Florence "Bobby" Mary Terry (née Taylor), (1898–1976), was an Australian aviator. She was the first woman to own her own airplane in Australia, the first woman endorsed to fly seaplanes and the second woman to obtain a commercial pilot's license in Australia.

==Life==
Terry was the daughter of Captain R. S. Taylor of Brisbane, Queensland.

She was the second wife of John Edgar Terry (1884–1934) with whom she had one child who died in infancy. In 1938, she married fellow pilot Monte Fowler.
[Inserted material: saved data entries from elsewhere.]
Lemma extend_and_validity_witness :
  RegionTracker.is_valid_range
    (RegionTracker.extend (RegionTracker.init 5 9 9 false) 3) = true
  ∧ RegionTracker.is_valid_range
      (RegionTracker.extend (RegionTracker.init 5 9 9 false) (-4)) = false
  ∧ RegionTracker.is_valid_range
      (RegionTracker.extend (RegionTracker.init 5 9 9 true) (-4)) = true.
Proof.
  split; [|split].
  - destruct (extend_and_validity (RegionTracker.init 5 9 9 false) 3 0)
      as (Hgrow & _). apply Hgrow; [lia | reflexivity].
  - destruct (extend_and_validity (RegionTracker.init 5 9 9 false) (-4) 0)
      as (_ & Hshrink & _).
    apply Hshrink; [vm_compute; discriminate | reflexivity].
  - destruct (extend_and_validity (RegionTracker.init 5 9 9 true) (-4) 0)
      as (_ & _ & Hforced & _).
    apply Hforced; reflexivity.
Defined.

(** ** The tracked text *)

Lemma len_take (n : nat) (s : string) :
  py.len (py.take n s) = Z.min (Z.of_nat n) (py.len s).
Proof.
  unfold py.len. revert s. induction n as [|n IH]; intros [|c s]; simpl;
    try lia.
  specialize (IH s). lia.
Qed.

Lemma len_drop (n : nat) (s : string) :
  py.len (py.drop n s) = Z.max 0 (py.len s - Z.of_nat n).
Proof.
  unfold py.len. revert s. induction n as [|n IH]; intros [|c s]; simpl;
    try lia.
  specialize (IH s). lia.
Qed.

Lemma len_nonneg (s : string) : 0 ≤ py.len s.
Proof. unfold py.len. lia. Qed.

Lemma nonempty_len (s : string) : py.nonempty s = false ↔ py.len s = 0.
Proof. unfold py.len. destruct s; simpl; split; try done; lia. Qed.

Lemma len_slice_from (s : string) (i : Z) :
  py.len (py.slice_from s i) =
    if i <? 0 then Z.min (- i) (py.len s) else Z.max 0 (py.len s - i).
Proof.
  unfold py.slice_from. rewrite len_drop.
  pose proof (len_nonneg s). destruct (Z.ltb_spec i 0); lia.
Qed.
(** The cache entry a pass writes is there whatever happens afterwards. *)
Lemma handleDocumentChange_caches textDocument w extracted settings :
  extractMachinesFromFile (getText textDocument) = Returns (Some extracted) ->
  getDocumentSettings (uri textDocument) = Returns settings ->
  documentsCache (handleDocumentChange textDocument w).2 =
    <[uri textDocument :=
        mkCachedDocument (getText textDocument) (batch textDocument extracted)]>
      (documentsCache w).
Proof.
  intros Hx Hs. unfold handleDocumentChange. step.
  rewrite (reconcile_extracted _ _ _ _ _ Hx Hs).
  set (w1 := mkWorld _ _ _). set (rest := bind _ _).
  assert (Hrest : only_sends rest).
  { subst rest. apply only_sends_bind.
    - destruct (displayedMachine w) as [d |]; [| apply only_sends_ret].
      destruct (bool_decide _);
        [apply only_sends_displayedStep | apply only_sends_ret].
    - intros [|]; [apply only_sends_publish | apply only_sends_ret]. }
  destruct (Hrest w1) as (Hc & _).
  destruct (rest w1) as [[[] | e] w2]; simpl in *; [done |].
  destruct (only_sends_recover textDocument e w2) as (Hc' & _).
  by rewrite Hc', Hc.
Qed.
Lemma C5_buyer_seller_fallbacks_witness :
  buyer (transform Orders.known) = Some "Alice"
  /\ buyer (transform Orders.no_name) = Some "Buyer ID: 42"
  /\ buyer (transform Orders.anonymous) = Some "Buyer ID: Unknown"
  /\ buyer (transform Cases.blank) = Some "Buyer ID: Unknown"
  /\ seller (transform Orders.known) = Some "Green Farm"
  /\ seller (transform Cases.blank) = Some "Unknown Seller".
Proof.
  pose proof (C5_buyer_seller_fallbacks Orders.known)
    as (Kb & _ & _ & Ks & _).
  pose proof (C5_buyer_seller_fallbacks Orders.no_name) as (_ & Nb & _).
  pose proof (C5_buyer_seller_fallbacks Orders.anonymous)
    as (_ & _ & Ab & _).
  pose proof (C5_buyer_seller_fallbacks Cases.blank)
    as (_ & _ & Bb & _ & Bs).
  split; [|split; [|split; [|split; [|split]]]].
  - apply Kb. exists "Alice". split; [reflexivity|discriminate].
  - apply (Nb ltac:(intros (b & E & _); discriminate E) 42);
      [reflexivity|lia|unfold safe_integer; lia].
  - apply Ab; [intros (b & E & _); discriminate E|left; reflexivity].
  - apply Bb; [|right; reflexivity].
    intros (b & E & Hne). inversion E; subst. apply Hne. reflexivity.
  - apply Ks. exists "Green Farm". split; [reflexivity|discriminate].
  - apply Bs. intros (b & E & Hne). inversion E; subst. apply Hne.
    reflexivity.
Defined.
Terry obtained her 'A' pilot license in 1928. In 1929 she received her the endorsement to fly seaplanes after lessons in a Dornier Libelle under the instruction of Jerry Pentland. The following year, 1930, she obtained her 'B' pilot license.

Evelyn Follett, Bobbie Terry, Margaret Skelton, Amy Johnson, Alice Upfold, Freda Deaton, Phyllis Arnott, Margaret Riordan

In 1930, Terry and five other early Australian female aviators escorted English aviator Amy Johnson in six planes into Sydney as Johnson completed her solo flight from London. The other pilots were Margaret Skelton, Evelyn Follett, Alice Upfold, Phyllis Arnott and Freda Deaton.

She was a member of the Ninety-Nines and flew a Dutch Koolhoven FK41.